[Task directions]
Write out the data exactly from its first line onward, ending with the line in which "(** The cache" appears.

----

(** [[...commentaryCache.keys()].sort((a, b) => ts(a) - ts(b))[0]]: the
    sort is stable, so this is the first entry with the least timestamp. *)
Fixpoint oldestEntry (c : OrderedCache) : option (string * (string * Z)) :=
  match c with
  | [] => None
  | kv :: rest =>
      match oldestEntry rest with
      | Some m => if (snd (snd m) <? snd (snd kv))%Z then Some m else Some kv
      | None => Some kv
      end
  end.

(** Lines 150-158: the write of a local-LLM result at [Date.now()] =
    [now], and the trim. *)
Definition cacheWrite (cacheKey commentary : string) (now : Z) (c : OrderedCache) : OrderedCache :=
  if String.eqb commentary "" then c
  else
    let c1 := ocSet cacheKey (commentary, now) c in
    if Nat.ltb 100 (length c1) then
      match oldestEntry c1 with
      | Some kv => ocDelete (fst kv) c1
      | None => c1
      end
    else c1.

(** The cache is touched only by the removal of an expired entry
    (line 121) and by the write (lines 150-157), neither of which awaits
    in between, so every interleaving of concurrent calls is a sequence
    of these steps (any deletion is allowed, not only of expired keys). *)
Inductive OCStep : OrderedCache -> OrderedCache -> Prop :=
| OC_expire k c : OCStep c (ocDelete k c)
| OC_write k t now c : OCStep c (cacheWrite k t now c).

Inductive OCReachable : OrderedCache -> Prop :=
| OCR_init : OCReachable []
| OCR_step c c' : OCReachable c -> OCStep c c' -> OCReachable c'.

(* ===================================================================== *)
(** ** Sample inputs of the further properties *)
(* ===================================================================== *)

(** Two frames, the first turning player 0's state into a shield and the
    second into a grab, 1 s apart: only the shield is queued. *)
Definition actionFrame (f st : Z) : Frame :=
  mkFrame f (Some [Some (mkPlayerFrame (Some (mkPostFrame (Some 4%Z) 0 (Some st))))]).

Definition sampleShieldGrabRun : list (Z * option Frame * Frame) :=
  [(10000%Z, Some (actionFrame 10 0x14), actionFrame 11 SHIELD);
   (11000%Z, Some (actionFrame 11 SHIELD), actionFrame 12 GRAB)].

(** The state with four events queued for a new game. *)
Definition sampleFourQueued : BState :=
  Nat.iter 4 (addPendingB "g.slp") (newGame "g.slp" initBState).

(** A stock loss of Fox, then one of Marth at the same index and stock
    count. *)
Definition sampleStockLostFox : NEvent :=
  mkNEvent (JStr "stockLost") (JNum 0) JUndef JUndef (JNum 3) (JStr "Fox") (JBool true)
    JUndef JUndef JUndef None JUndef JUndef JUndef JUndef JUndef None.

Definition sampleStockLostMarth : NEvent :=
  mkNEvent (JStr "stockLost") (JNum 0) JUndef JUndef (JNum 3) (JStr "Marth") (JBool false)
    JUndef JUndef JUndef None JUndef JUndef JUndef JUndef JUndef None.

(** Two writes of different keys into an empty cache. *)
Definition sampleOrderedCache : OrderedCache :=
  cacheWrite "b" "Nice" 20 (cacheWrite "a" "Wow" 10 []).

(** A full cache of 100 entries, keys "a", "aa", ..., written at time 0. *)
Definition sampleFullCache : OrderedCache :=
  map (fun n => (String.string_of_list_ascii (repeat (Ascii.ascii_of_nat 97) n), ("x", 0%Z))) (seq 1 100).

(** A runtime whose [Number] leaves numbers unchanged, and a heartbeat at
    frame 4000. *)
Definition sampleNumRuntime : JsRuntime :=
  mkJsRuntime (fun _ => "n") (fun _ => "n")
    (fun v => match v with JNum q => Some q | _ => None end) (fun _ => JUndef).

Definition sampleFrameEvent : NEvent :=
  mkNEvent (JStr "frameUpdate") JUndef JUndef JUndef JUndef JUndef JUndef
    JUndef JUndef JUndef None JUndef JUndef JUndef JUndef (JNum (inject_Z 4000)) None.

(* ===================================================================== *)
(** ** Predicates used in the proofs *)
(* ===================================================================== *)

(** The throttle state of one (match, class) pair agrees in two maps. *)
Definition throttleAgree (fp et : string) (g1 g2 : gmap string GameState) : Prop :=
  lastTriggeredOf et fp g1 = lastTriggeredOf et fp g2 /\
  (g1 !! fp = None <-> g2 !! fp = None).

(** The NEUTRAL_EXCHANGE class was admitted inside the window that
    starts at [a]. *)
Definition neBlocked (a : Z) (gs : GameState) : Prop :=
  exists t, lastEventTimes gs !! "NEUTRAL_EXCHANGE" = Some t /\ (a <= t < a + 5000)%Z.

(** [c] events were queued before; at most one in all, and if one, the
    class is blocked for the rest of the window. *)
Definition oneInWindow (a : Z) (c : nat) (acc : GameState * list ActionEvent) : Prop :=
  c + length acc.2 = 0 \/ (c + length acc.2 = 1 /\ neBlocked a acc.1).

(** The shape of a queued action-state event. *)
Definition detectedShape (ev : ActionEvent) : Prop :=
  In (ae_subType ev) ["tech"; "shield"; "grab"; "recovery"; "aerial"] /\
  (ae_subType ev = "aerial" ->
     exists nm, ae_details ev = AerialDetails nm /\
       In nm ["neutral air"; "forward air"; "back air"; "up air"; "down air"; "aerial"]).

(** [acc'] extends the queue of [acc] with events of that shape. *)
Definition extendsShaped (acc acc' : GameState * list ActionEvent) : Prop :=
  exists l, acc'.2 = acc.2 ++ l /\ List.Forall detectedShape l.



(** A step's observation agrees with key [k] being served from an entry
    with text [t]: a call with key [k] that returned at once returned
    [t], and no call with key [k] called the provider or settled. *)
Definition servedFrom (k t : string) (o : NObs) : Prop :=
  match o with
  | ObsReturned (Some k') out => k' = k -> out = t
  | ObsReturned None _ => True
  | ObsCalled k' => k' <> k
  | ObsResolved k' _ => k' <> k
  end.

----

[Result of the exercise]
(** [[...commentaryCache.keys()].sort((a, b) => ts(a) - ts(b))[0]]: the
    sort is stable, so this is the first entry with the least timestamp. *)
Fixpoint oldestEntry (c : OrderedCache) : option (string * (string * Z)) :=
  match c with
  | [] => None
  | kv :: rest =>
      match oldestEntry rest with
      | Some m => if (snd (snd m) <? snd (snd kv))%Z then Some m else Some kv
      | None => Some kv
      end
  end.

(** Lines 150-158: the write of a local-LLM result at [Date.now()] =
    [now], and the trim. *)
Definition cacheWrite (cacheKey commentary : string) (now : Z) (c : OrderedCache) : OrderedCache :=
  if String.eqb commentary "" then c
  else
    let c1 := ocSet cacheKey (commentary, now) c in
    if Nat.ltb 100 (length c1) then
      match oldestEntry c1 with
      | Some kv => ocDelete (fst kv) c1
      | None => c1
      end
    else c1.

(** The cache is touched only by the removal of an expired entry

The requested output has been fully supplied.